[Start of Attachment]

(* ===== verification/ConstraintFactors.v ===== *)
(** * Factors of the constraint set

    The part of src/lib/Expr/Constraints.cpp that keeps the constraints
    partitioned into independent factors: [updateIndependentSetAdd],
    [updateIndependentSetDelete], [getRelatedIndependentElementSets] and the
    constructors of [ConstraintManager].

    The pointers are numbers as in FactorIndex.v; [heap] gives the object, and
    [delete] removes it.  [None] is a failing assert. *)

From stdpp Require Import gmap strings.
From S2P Require Import Prelude APInt Expr ExprOrder ExprSem ExprCreate ExprVisitor ExprUtil IndependentElementSet FactorIndex.

(** The fields of [ConstraintManager] for the factors, with the heap. *)
Record Factors := mkFactors {
  heap : gmap ptr IndependentElementSet;
  indexer : Indexer;
  representative : list (Expr * ptr)
}.

Definition no_factors : Factors := mkFactors ∅ (mkIndexer ∅ ∅ ∅) [].

(** ** The manager's updates *)

Section Updates.
Context `{A : APIntOps}.

(** [representative.find], [representative[e] = p] and [representative.erase]. *)
Definition rep_find (m : list (Expr * ptr)) (e : Expr) : option ptr := map_find Expr_eqb m e.
Definition rep_erase (m : list (Expr * ptr)) (e : Expr) : list (Expr * ptr) :=
  filter (fun p => Expr_eqb e p.1 = false) m.
Definition rep_set (p : ptr) (m : list (Expr * ptr)) (e : Expr) : list (Expr * ptr) := (e, p) :: rep_erase m e.
Lemma rewrite_alternate_odd_witness :
  Nat.odd (length [first_is_one]) = true /\
  rewriteConstraints (A:=apint_ref) (Opts:=replace_options) true 20 no_factors
    (ExprReplaceVisitorSingle (A:=apint_ref) (byte_at (const 32 0)) (const 8 1)) None
    (mkRW [first_is_one] [] [] false (mkVState [] [] [])) <>
  Done (mkRW [first_is_one] [] [] false (mkVState [] [] [])).
Proof.
  split; [reflexivity|].
  apply (rewrite_alternate_odd (A:=apint_ref) (Opts:=replace_options) true 20
    (ExprReplaceVisitorSingle (A:=apint_ref) (byte_at (const 32 0)) (const 8 1)) no_factors (mkRW [first_is_one] [] [] false (mkVState [] [] []))).
  reflexivity.
Defined.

[End of Attachment]

▸ TASK STATEMENT: The answer consists of the lines above that include the word "ConstraintManager", each copied exactly.

▸ YOUR SOLUTION:
    constructors of [ConstraintManager].
(** The fields of [ConstraintManager] for the factors, with the heap. *)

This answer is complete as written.